I thought this section was for giving my personal impression of a particular tool or set of tools. Most of the other postings seemed to be the same. I was responding as Groove Centering guide had some good reviews by authors in Fine Woodworking. After that there were some poor comments regarding the product by folks that did not own the product and had not even examined it. I thought this section was for folks searching based upon the title or product name, not just general reading. I see a product online or in a magazine and then go look for reviews of the product by name. I give the website links if anyone wanted to see more, it is not as though there is a pile or hours of work looking for the product.

The Groove Center and 2 Axis Depth Gauge is a positioning, measuring centering device for router bits, in relationship to the router fence. If your stock is exactly on size set up blocks will get you to the point you want -if not you can hunt a long time hoping to hit the sweet spot. The lock miter is one of the hardest to set, especially if your stock thickness changes frequently. I have an Incra Super System LS, and setting the fence for centering box joints or dovetails requires a double pass groove and a height adjustment. Not hard but the Groove Center and 2 Axis makes it easy and repeatable.

These tools are more involved than a few words can adequately state. The photos at the websites explain much as well, and I did not want to exceed my limits here (5 photos), or spend more time writing about a tool. I am not a professional reviewer.

Regarding the money-I mentioned that I spent my money since many (I presumed most forum members are aware) reviews are by paid online reviewers.
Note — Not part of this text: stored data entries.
(** In every cycle the plan requests are a prefix of approach, pick,
    retreat, place, each on its segment's group. *)
Theorem cycle_plan_requests
  (env : Env) (angle : Angle) (t : @TargetToolPoses Quat)
  (rest : list (@TargetToolPoses Quat)) :
  let tr :=
    snd (executionTimerCb env angle {| targets_queue := t :: rest; busy := false |}) in
  (exists n, planned_segments tr = firstn n [Approach; Pick; Retreat; Place]) /\
  (forall s g goal tol, In (PlanRequest s g goal tol) tr -> g = segment_group s).
Proof.
  rewrite executionTimerCb_cycle; cbn zeta.
  destruct (cycle_body env angle t _) as [r s1] eqn:E.
  exec_cycle E; try contra_branch.
  all: clean_hyps; close_branch E; split.
  all: try (cbn; repeat rewrite <- app_assoc; cbn;
            repeat (rewrite planned_segments_repeat_sleep; cbn);
            first [exists 0%nat; reflexivity | exists 1%nat; reflexivity
                  | exists 2%nat; reflexivity | exists 3%nat; reflexivity
                  | exists 4%nat; reflexivity]).
  all: intros s g goal tol Hin; in_list Hin; injection Hin as <- <- _ _; reflexivity.
Qed.

End Cycle.

Lemma ws_play_stores
    (pa_now now playat : Q) (channel : Z) (toplay : Sound.t)
    (state state' : WsState) (chs : Channels.t) (r : Z) :
  channels state = Some chs ->
  wf_channels chs ->
  ws_play pa_now now playat channel toplay state = Ok (r, state') ->
  0 <= r ->
  exists sounds : Sounds.t,
    Channels.data chs !! Z.to_nat r = Some sounds /\
    state'
    = set_channels state
        (Some (with_channel chs r
                 (pushed sounds
                    (newTimedSound toplay ((pa_now - now) + playat)%Q)))).
Proof.
  intros Hchs Hwf H Hr. unfold ws_play in H. rewrite Hchs in H.
  cbn [deref bind] in H.
  destruct (if channel <? 0 then _ else _) as [ch|] eqn:E; [|discriminate].
  cbn [bind] in H. destruct (ch <? 0) eqn:E2.
  { injection H as <- _. lia. }
  destruct (array_get (Channels.data chs) ch) as [sounds|] eqn:E3;
    [|discriminate].
  apply array_get_inv in E3 as [Hch Hs]. cbn [bind] in H.
  rewrite (push_sound_ok _ _ (wf_channel_lookup _ _ _ Hwf Hs)) in H.
  cbn [bind] in H. rewrite (put_channel_ok _ _ _ _ Hch Hs) in H.
  cbn [bind] in H. injection H as <- <-. exists sounds. split; [exact Hs|].
  reflexivity.
Qed.

(** X17.  What is played is heard, once and at its frame, when the sample
    rate and the instants are such that the arithmetic of [ws_play] and of
    the callback on [double]s is exact.  A sound with frames given to
    [ws_play] on a session just set up, on a channel of the caller's choice
    or on the one [ws_play] chooses, comes out of the callback as follows:
    over any number of consecutive buffers of [len] frames from instant
    [t0] the output is zero except for the frames of the sound, which
    occupy the frames from [first] on, [first] being the whole number of
    frames between [t0] and the instant [(pa_now - now) + playat] (0 if
    that instant has passed); once the buffers cover the sound, no slot of
    the session holds a sound. *)
Theorem played_sound_is_heard_at_its_frame
    (samplerate num_channels queue_size : Z) (pa_now now playat : Q)
    (channel : Z) (toplay : Sound.t) (r : Z) (state state' : WsState)
    (out : list Z) (len : Z) (t0 latency : Q) (n : nat) :
  0 < samplerate <= INT_MAX ->
  0 <= num_channels ->
  2 * num_channels <= INT_MAX ->
  0 < queue_size <= INT_MAX ->
  ws_setup paNoError paNoError paNoError samplerate num_channels queue_size
    = Ok state ->
  ws_play pa_now now playat channel toplay state = Ok (r, state') ->
  0 <= r ->
  0 < Sound.len toplay ->
  2 * Sound.len toplay <= Z.of_nat (length (Sound.buffer toplay)) ->
  Sound.len toplay + len <= INT_MAX ->
  Forall (fun v => - 2 ^ 15 <= v < 2 ^ 15) (Sound.buffer toplay) ->
  0 < len <= INT_MAX ->
  Z.of_nat (length out) = 2 * len ->
  exact_start pa_now now playat ->
  (forall k : Z,
     0 <= k < Z.of_nat n ->
     exact_timing len 0 (buffer_instant t0 (1 / inject_Z samplerate) len k)
       (inject_Z samplerate) (1 / inject_Z samplerate)
       ((pa_now - now) + playat)) ->
  let s := newTimedSound toplay ((pa_now - now) + playat)%Q in
  let first := start_frame t0 (inject_Z samplerate) s in
  exists chs' chs'' : Channels.t,
    channels state' = Some chs' /\
    play_buffers n out len t0 latency 0 chs'
    = Ok (chs'', stream_sample s first <$> seq 0 (n * Z.to_nat (2 * len))) /\
    (first + Sound.len toplay <= Z.of_nat n * len -> silent chs'').
Proof.
  intros Hrate Hnum _ Hqueue Hsetup Hplay Hr Hframes Hbuf Hrange Hsamples
    Hlen Hout _ _ s first.
  injection Hsetup as <-.
  set (chs := newChannels samplerate num_channels queue_size).
  assert (Hwf : wf_channels chs)
    by (apply wf_channels_newChannels; lia).
  destruct (ws_play_stores pa_now now playat channel toplay
              (mkWsState paNoError 0 (Some chs) true)
              state' chs r eq_refl Hwf Hplay Hr)
    as (sounds & Hs & ->).
  destruct (newChannels_lookup _ _ _ _ _ Hs) as (Hp & Hci & Hpi & _).
  set (chs1 := with_channel chs r (pushed sounds s)).
  assert (Hwf1 : wf_channels chs1).
  { apply wf_channels_with_channel, wf_sounds_pushed; [exact Hwf|].
    exact (wf_channel_lookup _ _ _ Hwf Hs). }
  assert (Hsolo : solo chs1 (Z.to_nat r) s).
  { apply solo_after_push; try assumption; [|congruence].
    apply silent_newChannels. }
  assert (Hrates : exact_rates (Channels.samplerate chs1)
                     (Channels.samplelen chs1))
    by (apply exact_rates_newChannels; lia).
  assert (Hfirst : 0 <= first).
  { subst first. unfold start_frame.
    destruct (Qltb 0 (TimedSound.start s)); lia. }
  destruct (play_buffers_heard out len t0 latency
              (Channels.samplerate chs1) (Channels.samplelen chs1)
              (Z.to_nat r) s Hlen Hout Hrates
              ltac:(apply sound_ok_new; lia)
              ltac:(apply int16_samples_Forall; exact Hsamples)
              eq_refl Hframes n 0 chs1 (Z.le_refl 0) Hwf1 eq_refl eq_refl)
    as (chs2 & Hrun & _ & Hheard).
  { left. split; [exact Hfirst|exact Hsolo]. }
  exists chs1, chs2. split; [reflexivity|]. split.
  - rewrite Hrun. reflexivity.
  - intros Hcovered. unfold heard in Hheard.
    change (TimedSound.len s) with (Sound.len toplay) in Hheard.
    change (start_frame t0 (Channels.samplerate chs1) s) with first in Hheard.
    clearbody first.
    destruct Hheard as [[Hk _]|[(_ & Hk & _)|(_ & _ & Hsilent)]];
      [clear - Hk Hcovered Hframes; lia|clear - Hk Hcovered; lia
      |exact Hsilent].
Qed.

Lemma played_sound_is_heard_at_its_frame_witness :
  exists chs' chs'' : Channels.t,
    channels offbeat_queued = Some chs' /\
    play_buffers 2 stale_buffer 4 8 0 0 chs'
    = Ok (chs'',
          stream_sample (newTimedSound two_frames ((8 - 8) + (35 # 4))) 3
            <$> seq 0 16) /\
    silent chs''.
Proof.
  destruct (played_sound_is_heard_at_its_frame 4 2 3 8 8 (35 # 4) 1 two_frames
              1 session offbeat_queued stale_buffer 4 8 0 2)
    as (chs' & chs'' & Hchs & Hrun & Hsilent).
  - unfold INT_MAX. lia.
  - lia.
  - unfold INT_MAX. lia.
  - unfold INT_MAX. lia.
  - reflexivity.
  - reflexivity.
  - lia.
  - cbn. lia.
  - cbn. lia.
  - cbn. unfold INT_MAX. lia.
  - cbn. repeat constructor; lia.
  - unfold INT_MAX. lia.
  - reflexivity.
  - exact_by_compute.
  - intros k Hk. assert (Hcases : k = 0 \/ k = 1) by lia.
    destruct Hcases as [->| ->]; exact_by_compute.
  - exists chs', chs''. split; [exact Hchs|]. split; [exact Hrun|].
    apply Hsilent. vm_compute. discriminate.
Defined.

(** ** The ring discipline *)

Lemma wrap_eq (a n : Z) :
  0 <= a < 2 * n -> a mod n = if a <? n then a else a - n.
Proof.
  intros H. destruct (Z.ltb_spec a n).
  - apply Z.mod_small. lia.
  - replace a with (a - n + 1 * n) at 1 by lia.
    rewrite Z_mod_plus_full. apply Z.mod_small. lia.
Qed.

(** Indices that wrap round a ring at most once. *)
Ltac unwrap_step :=
  match goal with
  | |- context [?a mod ?n] =>
    lazymatch a with
    | context [_ mod _] => fail
    | _ => rewrite (wrap_eq a n) by lia
    end
  end.
Ltac unwrap :=
  repeat (unwrap_step;
          repeat match goal with
                 | |- context [?a <? ?b] => destruct (Z.ltb_spec a b)
                 end);
  try lia.

Lemma wrap_range (a n : Z) : 0 <= a < 2 * n -> 0 < n -> 0 <= a mod n < n.
Proof. intros. apply Z.mod_pos_bound. lia. Qed.

(** The discipline is a matter of the slots and the two indices. *)
Lemma fifo_ext (a b : Sounds.t) :
  Sounds.data a = Sounds.data b ->
  Sounds.len a = Sounds.len b ->
  Sounds.consumer_index a = Sounds.consumer_index b ->
  Sounds.producer_index a = Sounds.producer_index b ->
  fifo a -> fifo b.
Proof.
  intros Hd Hl Hc Hp (k & Hk & Hpi & Hq).
  exists k. unfold taken in *. rewrite <- Hd, <- Hl, <- Hc, <- Hp. auto.
Qed.

Lemma fifo_same_ring (a b : Sounds.t) : same_ring a b -> fifo a -> fifo b.
Proof.
  intros (Hd & Hl & _ & Hc & Hp). now apply fifo_ext.
Qed.

Lemma fifo_newSounds (queue_size : Z) :
  0 <= queue_size -> fifo (newSounds queue_size).
Proof.
  intros Hq. exists 0. cbn. split; [|split].
  - lia.
  - rewrite Zmod_0_l. reflexivity.
  - intros j Hj. split; [|lia]. intros (x & Hx).
    apply lookup_replicate in Hx as [Hx _]. discriminate.
Qed.

(** Replacing a queued sound by another one keeps the discipline. *)
Lemma fifo_replace (sounds : Sounds.t) (i : nat) (x y : TimedSound.t) :
  Sounds.data sounds !! i = Some (Some x) ->
  fifo sounds ->
  fifo (Sounds.set_data sounds (<[i := Some y]> (Sounds.data sounds))).
Proof.
  intros Hx (k & Hk & Hpi & Hq). exists k. cbn.
  split; [exact Hk|]. split; [exact Hpi|].
  intros j Hj. rewrite <- (Hq j Hj). unfold taken. cbn.
  set (slot := Z.to_nat _).
  destruct (Nat.eq_dec i slot) as [->|Hne].
  - rewrite list_lookup_insert_eq by (eapply lookup_lt_Some; exact Hx).
    rewrite Hx. split; intros _; eauto.
  - rewrite list_lookup_insert_ne by exact Hne. reflexivity.
Qed.

(** Storing a sound in an empty producer slot keeps the discipline. *)
Lemma fifo_pushed (sounds : Sounds.t) (sound : TimedSound.t) :
  wf_sounds sounds ->
  Sounds.data sounds !! Z.to_nat (Sounds.producer_index sounds) = Some None ->
  fifo sounds ->
  fifo (pushed sounds sound).
Proof.
  intros [Hcap Hci Hpi] Hfree (k & Hk & Hp & Hq).
  set (n := Sounds.len sounds) in *.
  set (ci := Sounds.consumer_index sounds) in *.
  set (p := Sounds.producer_index sounds) in *.
  assert (Hkn : k < n).
  { destruct (Z.eq_dec k n) as [->|]; [|lia]. exfalso.
    assert (Hhead : taken sounds ((ci + 0) mod n)) by (apply Hq; lia).
    rewrite Hp in Hfree.
    replace ((ci + n) mod n) with ((ci + 0) mod n) in Hfree by unwrap.
    destruct Hhead as (x & Hx). rewrite Hfree in Hx. discriminate Hx. }
  exists (k + 1). cbn. fold n ci p. split; [lia|]. split.
  - rewrite Hp. unwrap.
  - intros j Hj. unfold taken. cbn. fold n ci p.
    assert (Hslot : forall a b : Z, 0 <= a < n -> 0 <= b < n ->
              Z.to_nat ((ci + a) mod n) = Z.to_nat ((ci + b) mod n) -> a = b).
    { intros a b Ha Hb. unwrap. }
    destruct (Z.eq_dec j k) as [->|Hne].
    + rewrite <- Hp.
      rewrite list_lookup_insert_eq by lia. split; [lia|eauto].
    + rewrite list_lookup_insert_ne.
      * fold (taken sounds ((ci + j) mod n)). rewrite (Hq j Hj). lia.
      * rewrite Hp. intros E. apply Hslot in E; lia.
Qed.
I am not a paid reviewer. I get no tools for free or pay for words. You might be shocked if you knew how many of the "casual tool reviews" are written for pay. I did not mention a price, as I thought from the email review by Fine Woodworking, and the blog posting Fine Woodworking has done, product it's function and price was either known about or not interested.

Phil Bogle


----------



## Dusty56 (Apr 20, 2008)

How much does this miracle cost ?


----------



## philphoto (Jan 11, 2010)

Not exactly sure what the coming price is but right now Prazi.com sells it for $149 for the Groove Center, and the 2 Axis Depth Gauge is $49. The inventor (Valfor Tools.) is getting his online store live and the price may change.

I set up another lock miter today for some custom milled white oak. It was an odd ball dimension and I still got the set up completed in less than 10 minutes. I did not time it for sure, but it was fast, and no wood lost to trials. I am happy.

I am fully aware that some woodworkers want to fuss with the set up, and for them the "fussing" is a big part of the fun of the craft. I have time and health constraints and extra steps and "fussing" only get in the way for me.

What I have been trying to communicate with my posting-you can trust the demonstrations on the websites, it is that easy. Plus there is no need for skepticism-I am not a professional paid reviewer or discouraging poster. If this tool is for you it will be everything it claims to be. This may be great for you or it may not -only you can decide that.

It is a shame that trust has come to this, but it is a real issue none the less.

Phil


----------



## kapanen (Oct 13, 2010)

Thanks for the review. In seeing the price on the surface, I would be skeptical, as you were. But in reading your experience I know feel as if it is worth the price.

Thanks for reviewing.


----------



## RonInOhio (Jul 23, 2010)

I get a little perturbed when a review is done and no price is given. But from reading your initial
review and your replies to the questions, I feel you have done a good job on providing info for this
tool. Thank you for taking the time.


----------